State Bank of India (PBD Main
Branch) New Delhi.
Saving Bank A/c No. 12940
with the State Bank of India
Main Branch balance as on
29.11.1986 is Rs. 2771.26/-.
Share in property No. R-580,
New Rajinder Nagar, New Delhi
amounting to Rs. 2,50,000/-.
7. The present petition has been filed against the relations the details
of which are mentioned in annexure B of the petition as well as in the
amended memo of parties. The relation No.7 Sh. Ramesh Chander Sood,
passed away during the pendency of the present petition and his wife Smt.
Prakash Wati Sood, and son Sh. Manjul Sood were impleaded as respondent
Nos. 7 and 7 A in place of Sh. Ramesh Chander Sood.
8. Objections were filed by the respondents Sh. Naresh Sood, Sh.
M.N. Sood, Sh. S.K. Sood and Sh. J.K. Sood.
9. The main objections were that the Will of Lt. Sh. Roshal Lall
Sood has been forged and he never executed the alleged Will and never
presented himself before the Sub-Registrar, New Delhi for the execution of
the Will. The petitioner has procured the alleged will with fraudulent and
unfair means and the same is liable to be rejected. Para 3 of the alleged Will
reads as under:
"I have one sister who is married and I have absolutely no relation with her. I have not seen her for the last more than 10 years and I am not on visiting terms with her."
10. It is also alleged in the objections that the statement of the
deceased was absolutely false, frivolous and shows beyond reasonable doubts
that the alleged Will has not been executed by Sh. Roshal Lall Sood because
of the reason that Smt. Maya Devi, sister of the deceased expired in 1929 at
Hoshiarpur and the respondent Nos. 7 and 8 are the real sons of Lt. Smt.

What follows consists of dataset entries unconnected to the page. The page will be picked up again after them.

(** ** The warnings about rows *)

Lemma names_row_here file n r rows e :
  names_row file n [r] e -> names_row file n (r :: rows) e.
Proof.
  unfold names_row.
  destruct (text e); try tauto;
    intros (Hf & Hn & r' & Hr & Hbad); (split; [exact Hf | ]);
    (split; [exact Hn | ]); exists r'; (split; [ | exact Hbad]);
    destruct (Z.to_nat _) as [ | [ | i]]; cbn in *; congruence.
Qed.

Lemma names_row_later file n r rows e :
  names_row file (n + 1) rows e -> names_row file n (r :: rows) e.
Proof.
  unfold names_row.
  destruct (text e) as [ | x m f | m f | | | | | | | | | | | | | | ];
    try tauto;
    intros (Hf & Hn & r' & Hr & Hbad); (split; [exact Hf | ]);
    (split; [lia | ]); exists r'; (split; [ | exact Hbad]);
    replace (Z.to_nat (m - n)) with (S (Z.to_nat (m - (n + 1)))) by lia;
    exact Hr.
Qed.

Lemma process_row_names_row file row_num r :
  all_events (names_row file row_num [r]) (process_row file row_num r).
Proof.
  unfold all_events, names_row.
  destruct (process_row_cases file row_num r)
    as [-> | [(Hbad & _ & ->) | [(x & Hbad & _ & ->) | (_ & ->)]]];
    cbn [trace fst]; repeat constructor; cbn [text]; try lia;
    exists r; rewrite Z.sub_diag; (split; [reflexivity | exact Hbad]).
Qed.

Lemma read_rows_names_row file rows : forall row_num data k,
  all_events (names_row file row_num rows)
    (read_rows file row_num rows data k).
Proof.
  induction rows as [ | r rows IH]; intros row_num data k; cbn [read_rows].
  - constructor.
  - apply all_events_bind.
    + eapply List.Forall_impl; [ | apply process_row_names_row].
      intros e. apply names_row_here.
    + intros [record | ];
        (eapply List.Forall_impl; [ | apply IH]);
        intros e; apply names_row_later.
Qed.

Lemma read_file_names_row fs file data :
  all_events (warning_names_row fs [file]) (read_file fs file data).
Proof.
  unfold read_file, rows_of. apply all_events_try.
  - destruct (contents (fs file)) as [e | fieldnames rows failure] eqn:Hc;
      [constructor | ].
    destruct (missing_columns fieldnames); [repeat constructor | ].
    apply all_events_bind.
    + eapply List.Forall_impl; [ | apply read_rows_names_row].
      intros e He. unfold warning_names_row, names_row, rows_of in *.
      destruct (text e); try exact I; destruct He as (-> & He);
        rewrite Hc; (split; [left; reflexivity | ]);
        (split; [reflexivity | exact He]).
    + intros [d k]. destruct failure as [e | ]; [constructor | ].
      cbn [fst snd]. destruct (k =? 0); repeat constructor.
  - intros e h He.
    destruct e; cbn [is_Exception] in He; try discriminate He;
      injection He as <-; repeat constructor.
Qed.

Lemma warning_names_row_mono fs files files' e :
  (forall f, In f files -> In f files') ->
  warning_names_row fs files e -> warning_names_row fs files' e.
Proof.
  unfold warning_names_row. intros H. destruct (text e); try tauto;
    intros [Hf Hn]; auto.
Qed.

Lemma read_files_names_row fs files : forall data,
  all_events (warning_names_row fs files) (read_files fs files data).
Proof.
  induction files as [ | file files IH]; intros data; cbn [read_files].
  - constructor.
  - apply all_events_bind.
    + eapply List.Forall_impl; [ | apply read_file_names_row].
      intros e. apply warning_names_row_mono. intros f [-> | []]. left.
      reflexivity.
    + intros d. eapply List.Forall_impl; [ | apply IH].
      intros e. apply warning_names_row_mono. intros f Hf. right. exact Hf.
Qed.

(** X6. Every warning about a row that [read_csv_files] prints names one of
    the files it was given and the number of a row of that file that has
    the defect the warning states, a rating text that is no number or a
    rating that fails the range check; the rows of a file are numbered
    from 2 on. *)
Theorem row_warnings_name_rows fs files :
  Forall (fun e =>
            match text e with
            | WarnRatingFormat n file =>
                In file files /\ 2 <= n
                /\ exists r, rows_of fs file !! Z.to_nat (n - 2) = Some r
                             /\ bad_format r
            | WarnRatingRange x n file =>
                In file files /\ 2 <= n
                /\ exists r, rows_of fs file !! Z.to_nat (n - 2) = Some r
                             /\ out_of_range r x
            | _ => True
            end)
    (trace (read_csv_files fs files)).
Proof.
  assert (H : all_events (warning_names_row fs files)
                (read_csv_files fs files)).
  { unfold read_csv_files. apply all_events_bind.
    - apply read_files_names_row.
    - intros [ | r d]; repeat constructor. }
  eapply List.Forall_impl; [ | exact H].
  intros e. unfold warning_names_row, names_row.
  destruct (text e); tauto.
Qed.

Lemma nonempty_strip s :
  PyStr.nonempty (PyStr.strip s) = true -> PyStr.nonempty s = true.
Proof. destruct s; [discriminate | reflexivity]. Qed.

Lemma process_row_bad_format file row_num r :
  bad_format r ->
  process_row file row_num r
  = ([Write Stdout (WarnRatingFormat row_num file)], Return None).
Proof.
  intros (b & s & Hb & Hs & Nb & Ns & Hx).
  unfold process_row, get, getitem, py_float. rewrite Hb, Hs.
  cbn [truthy]. rewrite (nonempty_strip _ Nb), (nonempty_strip _ Ns).
  cbn [negb orb py_strip bind ret app]. rewrite Nb, Ns, Hx. reflexivity.
Qed.

Lemma process_row_out_of_range file row_num r x :
  out_of_range r x ->
  process_row file row_num r
  = ([Write Stdout (WarnRatingRange x row_num file)], Return None).
Proof.
  intros (b & s & Hb & Hs & Nb & Ns & Hx & Hr).
  unfold process_row, get, getitem, py_float. rewrite Hb, Hs.
  cbn [truthy]. rewrite (nonempty_strip _ Nb), (nonempty_strip _ Ns).
  cbn [negb orb py_strip bind ret app]. rewrite Nb, Ns, Hx.
  cbn [negb orb bind ret app]. rewrite Hr. reflexivity.
Qed.

(** The message a defective row earns. *)
Lemma read_rows_reports file rows : forall row_num data k log st (i : nat) r,
  read_rows file row_num rows data k = (log, Return st) ->
  rows !! i = Some r ->
  (bad_format r ->
   In (Write Stdout (WarnRatingFormat (row_num + Z.of_nat i) file)) log)
  /\ (forall x, out_of_range r x ->
        In (Write Stdout (WarnRatingRange x (row_num + Z.of_nat i) file)) log).
Proof.
  induction rows as [ | r0 rows IH]; intros row_num data k log st i r H Hi;
    [discriminate | ].
  cbn [read_rows] in H.
  apply bind_Return in H as (l1 & o & l2 & Hrow & Hrest & ->).
  destruct i as [ | i].
  - injection Hi as ->. rewrite Z.add_0_r. split.
    + intros Hbad. rewrite (process_row_bad_format _ _ _ Hbad) in Hrow.
      injection Hrow as <- _. left. reflexivity.
    + intros x Hbad. rewrite (process_row_out_of_range _ _ _ _ Hbad) in Hrow.
      injection Hrow as <- _. left. reflexivity.
  - cbn in Hi.
    replace (row_num + Z.of_nat (S i)) with (row_num + 1 + Z.of_nat i) by lia.
    destruct o as [record | ];
      destruct (IH _ _ _ _ _ i r Hrest Hi) as [H1 H2];
      (split; [intros Hbad | intros x Hbad]); apply in_or_app; right; auto.
Qed.

Lemma no_valid_data_not_names_row file first rows f :
  ~ names_row file first rows (Write Stdout (WarnNoValidData f)).
Proof. intros []. Qed.

(** What a file that is read to its end leaves in the log. *)
Lemma read_file_log fs file data log data' :
  read_file fs file data = (log, Return data') ->
  (forall f, In (Write Stdout (WarnNoValidData f)) log
             <-> f = file /\ header_ok fs file = true
                 /\ records_of fs file = [])
  /\ (header_ok fs file = true ->
      forall (i : nat) r, rows_of fs file !! i = Some r ->
        (bad_format r ->
         In (Write Stdout (WarnRatingFormat (2 + Z.of_nat i) file)) log)
        /\ (forall x, out_of_range r x ->
              In (Write Stdout (WarnRatingRange x (2 + Z.of_nat i) file))
                log)).
Proof.
  unfold read_file, header_ok, records_of, rows_of. intros H.
  apply try_except_Return in H as [H | (l1 & e & h & l2 & _ & Hh & -> & _)].
  2: { destruct e; simpl in Hh; try discriminate; injection Hh as [= ]. }
  destruct (contents (fs file)) as [e | fieldnames rows failure];
    [discriminate | ].
  destruct (missing_columns fieldnames).
  - injection H as <- <-. split; [ | discriminate].
    intros f. split.
    + intros [[= ] | []].
    + intros (_ & [= ] & _).
  - apply bind_Return in H as (l1 & [d k] & l2 & Hrows & Hrest & ->).
    destruct failure as [e | ]; [discriminate | ].
    apply bind_Return in Hrest as (l3 & [] & l4 & Hwarn & [= <- <-] & ->).
    rewrite app_nil_r. cbn [fst snd] in Hwarn. split.
    + intros f.
      pose proof (read_rows_names_row file rows 2 data 0) as Hnames.
      unfold all_events, trace in Hnames. rewrite Hrows in Hnames.
      cbn [fst] in Hnames. rewrite List.Forall_forall in Hnames.
      apply read_rows_records in Hrows as [_ ->].
      rewrite in_app_iff. split.
      * intros [Hin | Hin];
          [destruct (no_valid_data_not_names_row _ _ _ _ (Hnames _ Hin)) | ].
        destruct (omap record_of rows) as [ | x new].
        -- injection Hwarn as <-. destruct Hin as [[= <-] | []]. auto.
        -- cbn in Hwarn. injection Hwarn as <-. destruct Hin.
      * intros (-> & _ & Hnew). right. rewrite Hnew in Hwarn.
        injection Hwarn as <-. left. reflexivity.
    + intros _ i r Hi.
      destruct (read_rows_reports _ _ _ _ _ _ _ i r Hrows Hi) as [H1 H2].
      split; [intros Hbad | intros x Hbad]; apply in_or_app; left; auto.
Qed.

Lemma read_files_log fs files : forall data log data',
  read_files fs files data = (log, Return data') ->
  (forall f, In (Write Stdout (WarnNoValidData f)) log
             <-> In f files /\ header_ok fs f = true
                 /\ records_of fs f = [])
  /\ (forall file (i : nat) r,
        In file files -> header_ok fs file = true ->
        rows_of fs file !! i = Some r ->
        (bad_format r ->
         In (Write Stdout (WarnRatingFormat (2 + Z.of_nat i) file)) log)
        /\ (forall x, out_of_range r x ->
              In (Write Stdout (WarnRatingRange x (2 + Z.of_nat i) file))
                log)).
Proof.
  induction files as [ | file files IH]; intros data log data' H.
  - injection H as <- <-. split.
    + intros f. cbn. tauto.
    + intros file i r [].
  - cbn [read_files] in H.
    apply bind_Return in H as (l1 & d & l2 & Hfile & Hrest & ->).
    apply read_file_log in Hfile as [F1 F2].
    apply IH in Hrest as [R1 R2]. split.
    + intros f. rewrite in_app_iff, F1, R1. cbn [In]. split.
      * intros [(-> & H) | (Hin & H)]; auto.
      * intros ([<- | Hin] & H); auto.
    + intros f i r [<- | Hin] Hok Hi.
      * destruct (F2 Hok i r Hi) as [H1 H2].
        split; [intros Hbad | intros x Hbad]; apply in_or_app; left; auto.
      * destruct (R2 f i r Hin Hok Hi) as [H1 H2].
        split; [intros Hbad | intros x Hbad]; apply in_or_app; right; auto.
Qed.

(** X7. When [read_csv_files] returns, it has reported every defective row
    of the files it has read: the row at position [i] of a file with the
    required columns has earned the warning with the row number [i + 2],
    for the format of its rating or for its range. *)
Theorem defective_rows_are_reported fs files log data file (i : nat) r :
  read_csv_files fs files = (log, Return data) ->
  In file files -> header_ok fs file = true ->
  rows_of fs file !! i = Some r ->
  (bad_format r ->
   In (Write Stdout (WarnRatingFormat (2 + Z.of_nat i) file)) log)
  /\ (forall x, out_of_range r x ->
        In (Write Stdout (WarnRatingRange x (2 + Z.of_nat i) file)) log).
Proof.
  intros H. apply read_csv_files_Return in H as [H _].
  apply read_files_log in H as [_ H]. apply H.
Qed.

(** X8. When [read_csv_files] returns, it has warned that a file holds no
    valid data exactly for the files that have the required columns and
    gave no Record, a file with a header and no row among them. *)
Theorem no_valid_data_warning fs files log data file :
  read_csv_files fs files = (log, Return data) ->
  (In (Write Stdout (WarnNoValidData file)) log
   <-> In file files /\ header_ok fs file = true
       /\ records_of fs file = []).
Proof.
  intros H. apply read_csv_files_Return in H as [H _].
  apply read_files_log in H as [H _]. apply H.
Qed.

(** ** Trimmed text *)

Lemma lstrip_chars_length l :
  (List.length (PyStr.lstrip_chars l) <= List.length l)%nat.
Proof.
  induction l as [ | c l IH]; cbn [PyStr.lstrip_chars]; [lia | ].
  destruct (PyStr.is_space c); cbn [List.length]; lia.
Qed.
(** * Thermocouple conversion engine: a shallow embedding and its properties

    This development embeds the Python package [thermocouples]
    (modules [core], [registry] and the coefficient modules [types.type_b],
    [type_j], [type_n], [type_r], [type_s], [type_t]) and proves the
    properties its specification states about it.

    Modelling decisions.

    - Numbers.  A Python [float] is modelled by a canonical rational [Qc]:
      every finite double is a rational, equality of [Qc] is Leibniz
      equality, and [+], [*], [/], [**] and [<=] are the exact field
      operations.  Rounding, overflow, infinities and NaN are therefore
      outside the model; a decimal literal of the source denotes the
      rational it spells.
    - Exceptions.  A method either returns a value or raises; this is the
      type [result], with [Return] and [Raise] and a bind written
      [x <- c ;; k].  An exception carries its class and its message.  A
      message is the text of the f-string of the source, in which a
      formatted float is kept as the number itself ([Num x]).
    - Objects.  [ThermocoupleType] is a record of the thirteen attributes
      set by [__init__]; an optional argument is an [option], and the
      truth value Python gives to [None], to a list and to a function is
      written out.
    - Modules absent from the sources.  [types.type_e] and [types.type_k]
      are imported by [registry] but their text is not available; their
      tables and the four correction functions of type K are parameters
      of the registry. *)

From Stdlib Require Import QArith Qcanon List String Ascii Bool Arith Lia Lqa.
Import ListNotations.

Set Implicit Arguments.

(** ** Numbers *)

Notation "'float'" := Qc (only parsing).

(** The value of a decimal literal of the source. *)
Definition lit (q : Q) : float := Q2Qc q.

(** [lo <= x], as the boolean the interpreter computes. *)
Definition fle (x y : float) : bool := Qle_bool x y.

(** The builtin [sum] of Python: a left fold of [+] that starts from [0]. *)
Definition sum (l : list float) : float := fold_left Qcplus l (lit 0).

(** The builtin [enumerate]: each element paired with its index from [0]. *)
Definition enumerate (A : Type) (l : list A) : list (nat * A) :=
  combine (seq 0 (List.length l)) l.

(** ** Exceptions and results *)

Inductive fragment : Type :=
| Text (s : string)
| Num (x : float).

Definition message : Type := list fragment.

Inductive exception : Type :=
| ValueError (msg : message)
| NotImplementedError (msg : message).

Inductive result (A : Type) : Type :=
| Return (a : A)
| Raise (e : exception).

Arguments Return {A} a.
Arguments Raise {A} e.

Definition bind (A B : Type) (c : result A) (k : A -> result B) : result B :=
  match c with
  | Return a => k a
  | Raise e => Raise e
  end.

Notation "x <- c ;; k" := (bind c (fun x => k))
  (at level 61, c at next level, right associativity).

(** ** The data of a model: [core.py] *)

(** [tuple[tuple[float, float], list[float]]]: an interval and the
    coefficients that apply on it, lowest power first. *)
Definition entry : Type := (float * float) * list float.

(** [list[tuple[tuple[float, float], list[float]]]]. *)
Definition range_table : Type := list entry.

Record ThermocoupleType : Type := {
  _name : string;
  _temp_to_microvolt : range_table;
  _microvolt_to_temp : range_table;
  _temp_to_seebeck : range_table;
  _temp_to_dsdt : range_table;
  _temp_to_microvolt_pos_leg : option range_table;
  _temp_to_microvolt_neg_leg : option range_table;
  _temp_to_seebeck_pos_leg : option range_table;
  _temp_to_seebeck_neg_leg : option range_table;
  _microvolt_expo_function : option (float -> float);
  _seebeck_expo_function : option (float -> float);
  _dsdt_expo_function : option (float -> float);
  _microvolt_neg_leg_expo_function : option (float -> float)
}.

(** [t or []] for an optional list [t]: [None] and the empty list are
    false, so both give [[]]. *)
Definition or_empty (t : option range_table) : range_table :=
  match t with
  | Some (e :: rest) => e :: rest
  | _ => []
  end.

(** [ThermocoupleType.__init__].  The arguments that default to [None] in
    the source are options here. *)
Definition __init__
    (name : string)
    (temp_to_microvolt microvolt_to_temp : range_table)
    (temp_to_seebeck temp_to_dsdt : option range_table)
    (temp_to_microvolt_pos_leg temp_to_microvolt_neg_leg : option range_table)
    (temp_to_seebeck_pos_leg temp_to_seebeck_neg_leg : option range_table)
    (microvolt_expo_function seebeck_expo_function : option (float -> float))
    (dsdt_expo_function microvolt_neg_leg_expo_function : option (float -> float))
    : ThermocoupleType :=
  {| _name := name;
     _temp_to_microvolt := temp_to_microvolt;
     _microvolt_to_temp := microvolt_to_temp;
     _temp_to_seebeck := or_empty temp_to_seebeck;
     _temp_to_dsdt := or_empty temp_to_dsdt;
     _temp_to_microvolt_pos_leg := temp_to_microvolt_pos_leg;
     _temp_to_microvolt_neg_leg := temp_to_microvolt_neg_leg;
     _temp_to_seebeck_pos_leg := temp_to_seebeck_pos_leg;
     _temp_to_seebeck_neg_leg := temp_to_seebeck_neg_leg;
     _microvolt_expo_function := microvolt_expo_function;
     _seebeck_expo_function := seebeck_expo_function;
     _dsdt_expo_function := dsdt_expo_function;
     _microvolt_neg_leg_expo_function := microvolt_neg_leg_expo_function |}.

(** The message of the [ValueError] of [_select_coeffs]:
    [f"Value {x} out of range for Type {self._name} thermocouple"]. *)
Definition out_of_range_message (x : float) (name : string) : message :=
  [Text "Value "; Num x;
   Text (" out of range for Type " ++ name ++ " thermocouple")%string].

Maya Devi. The objection was also taken, that at the time of execution of the
alleged Will the executant Lt. Sh. Roshal Lall Sood did not have a sound and
disposing mind and the petitioner has not disclosed the entire property of the
deceased and on this ground the petition is liable to be dismissed. The alleged
signatures of the Executant as shown on the alleged Will are different on each
page and it shows that some dummy person with some malafide has put the
signatures of Lt. Sh. Roshan Lall Sood, in fact, some other person has signed
as Sh. Roshal Lall Sood and committed a fraud.
11. The annexure B is the list of relations/legal heirs of the deceased.
the detail of the same are mentioned as under:
1. Shri. Naresh Sood, S/o. Late P.L. Sood, R/o. B- 38, Pushpanjali Enclave, Near Saraswati Vihar Bus Stand Terminal, Pitampura, New Delhi.
2. Mr. M.N. Sood, S/o. Late Sh. P.L. Sood, R/o. 242, Desh Bandhu Apartment, Kalkaji, New Delhi.
3. Mr. S.K. Sood, S/o. Late Sh. P.L. Sood, R/o. 229, MIG Flat, Rajouri Garden, New Delhi.
4. Mrs. Saroj alias Sudershna Dosaj, R/o. 51 Ara Goan Avenue, Surrey (UK).
5. Mr. Sanjeev Sood, S/o Late Shri Santosh Sood, R/o. Ashapuri Agar Nagar, Ludhiana (PB).
6. Mr. Ramesh Chander Sood, Kailash R/o. Cottage Bazar, Vakillan, Hoshiarpur (PB).
7. Mr. J.K. Sood, C/o. Delhi Press Jhandewalan Extension, New Delhi.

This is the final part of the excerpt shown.